The first rule of Fight Club is you don’t talk about Fight Club. The first rule of writing about Fight Club is that you open every article with that quote. Sorry, we don’t make the rules; we just rigidly enforce them. Anyway, David Fincher’s Fight Club is, as far as thriller movies go, a mind-bending masterpiece.
The movie tells the story of an unnamed narrator (Ed Norton) and his wild-eyed sidekick Tyler Durden (Brad Pitt) as they start an underground fight club which quickly gets a bit out of hand, and Tyler tries to overthrow capitalism. Except, spoilers, Tyler’s not real he’s a figment of the Narrator’s imagination, and things only get more outrageous from there.
While the film’s big twist is a real rug pull moment, flipping the entire film on its head more observant, viewers probably spotted the clues building up to the reveal. What they may have missed, however, is that Fight Club is absolutely full of Starbucks cups, and these aren’t the leftovers of a less than diligent propmaster; they were placed there deliberately by Fincher as a joke.
“When I first moved to LA in 1984, you could not get a good cup of coffee in Los Angeles to save your life,” the director told Empire Magazine. “Then Starbucks came out, and it was such a great idea: good coffee. And when it became successful, there were like two or three on every block. It’s too much of a good thing.”

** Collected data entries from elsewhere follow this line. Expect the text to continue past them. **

(** * Particle simulation of [src/App.tsx]

    A shallow embedding of the simulation core of the canvas demo: the
    [Particle] class (constructor, [collideWithRadius], [move]), the
    creation of the particles, the per-frame loop of [animate], the hit
    test [findParticleWithCords] and the event handlers of [App] as a
    state machine.

    Rounding.  Two further embeddings of the velocity leak carry the
    rounding that [Q] leaves out: [Binary64] runs [move] on the binary64
    numbers of the kernel, and [leakRounded] is the leak statement over [Q]
    with an explicit rounding function after every operation.

    Randomness.  Every call of [Math.random] is an input of the model, a
    number that the theorems assume in [0, 1).

    Numbers.  The TypeScript type [number] is embedded as the exact
    rationals [Q]; the literals [0.005], [0.002], [0.5] denote the
    corresponding fractions; this embedding does not round (see Rounding
    below).  The only irrational operation of the source, [Math.sqrt],
    occurs in a single comparison [Math.sqrt(s) < t]; it is embedded by the
    equivalent rational test [0 < t /\ s < t * t] (see [Math.sqrt_lt]);
    [sqrt_lt_real] proves the equivalence with the square root of the real
    numbers.

    Identity.  [this === p1] compares object references.  The particles of
    the array are pairwise distinct objects (each one is built by its own
    [new Particle]), so a reference is embedded as the index of the object
    in [particlesArr]. *)

From Stdlib Require Import Reals Qreals Lra.
From Stdlib Require Import QArith Qabs Qround Qpower Lqa Lia Bool String HexString.
From Stdlib Require PrimFloat.
From stdpp Require Import base list.

Local Open Scope Q_scope.

Abbreviation number := Q (only parsing).

(** Boolean comparisons of the source, on [number]. *)
Definition Qltb (a b : number) : bool := negb (Qle_bool b a).
Notation "a <? b" := (Qltb a b) : Q_scope.
Notation "a <=? b" := (Qle_bool a b) : Q_scope.
Notation "a >? b" := (Qltb b a) (at level 70) : Q_scope.
Notation "a >=? b" := (Qle_bool b a) (at level 70) : Q_scope.

(** ** Constants (settings) *)

Definition MAX_PARTICLES : nat := 120.
Definition MAX_PARTICLE_SIZE : number := 15.
Definition MIN_PARTICLE_SIZE : number := 5.
Definition MOUSE_COLLISION_RADIUS : number := 10.
Definition PARTICLE_COLLISION_VELOCITY : number := 0.005.
Definition PARTICLE_VELOCITY_LEAK_MODIFIER : number := 0.002.

(** ** The parts of [Math] that the source uses *)

Module Math.

Definition max (a b : number) : number := if a <? b then b else a.
Definition min (a b : number) : number := if b <? a then b else a.

(** [sqrt_lt s t] is the test [Math.sqrt(s) < t] for [0 <= s]: a square
    root is never negative, so the test fails for [t <= 0], and for
    [0 < t] it is the comparison of the squares. *)
Definition sqrt_lt (s t : number) : bool := (0 <? t) && (s <? t * t).

Definition floor (a : number) : number := inject_Z (Qfloor a).

End Math.

(** ** Types *)

Module TMouseCords.
Record t : Type := mk { x : number; y : number }.
End TMouseCords.

Inductive TCanvasMode : Type := collision | edit.

(** The two properties of [HTMLCanvasElement] that the simulation reads. *)
Module Canvas.
Record t : Type := mk { width : number; height : number }.
End Canvas.

(** ** class Particle *)

Module Particle.

Record t : Type := mk {
  x : number;
  y : number;
  size : number;
  dirX : number;
  dirY : number;
  color : string
}.

(** Field assignments [this.f = v]. *)
Definition set_x (v : number) (this : t) : t :=
  mk v (y this) (size this) (dirX this) (dirY this) (color this).
Definition set_y (v : number) (this : t) : t :=
  mk (x this) v (size this) (dirX this) (dirY this) (color this).
Definition set_dirX (v : number) (this : t) : t :=
  mk (x this) (y this) (size this) v (dirY this) (color this).
Definition set_dirY (v : number) (this : t) : t :=
  mk (x this) (y this) (size this) (dirX this) v (color this).

(** A particle passed where [{ x: number; y: number }] is expected. *)
Definition cords (p : t) : TMouseCords.t := TMouseCords.mk (x p) (y p).

(** The guard [distance < collisionRadius + this.size] of
    [collideWithRadius]. *)
Definition collides (this : t) (cords : TMouseCords.t) (collisionRadius : number) : bool :=
  let distanceX := TMouseCords.x cords - x this in
  let distanceY := TMouseCords.y cords - y this in
  Math.sqrt_lt (distanceX * distanceX + distanceY * distanceY) (collisionRadius + size this).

Starbucks didn’t mind being the butt of Fincher’s joke, though, and the director even let them read the script. “[Starbucks] read the script, they knew what we were doing, and they were kind of ready to poke a little fun at themselves,” he continued. “I mean, they wouldn’t let us use their name on the coffee shop that gets destroyed by the piece of tragic corporate art, but they were willing to give us the rest of their stuff.”
“We had a lot of fun using that — there are Starbucks cups everywhere, in every shot,” Fincher said. “I don’t have anything personal against Starbucks. I think they’re trying to do a good thing. They’re just too successful.”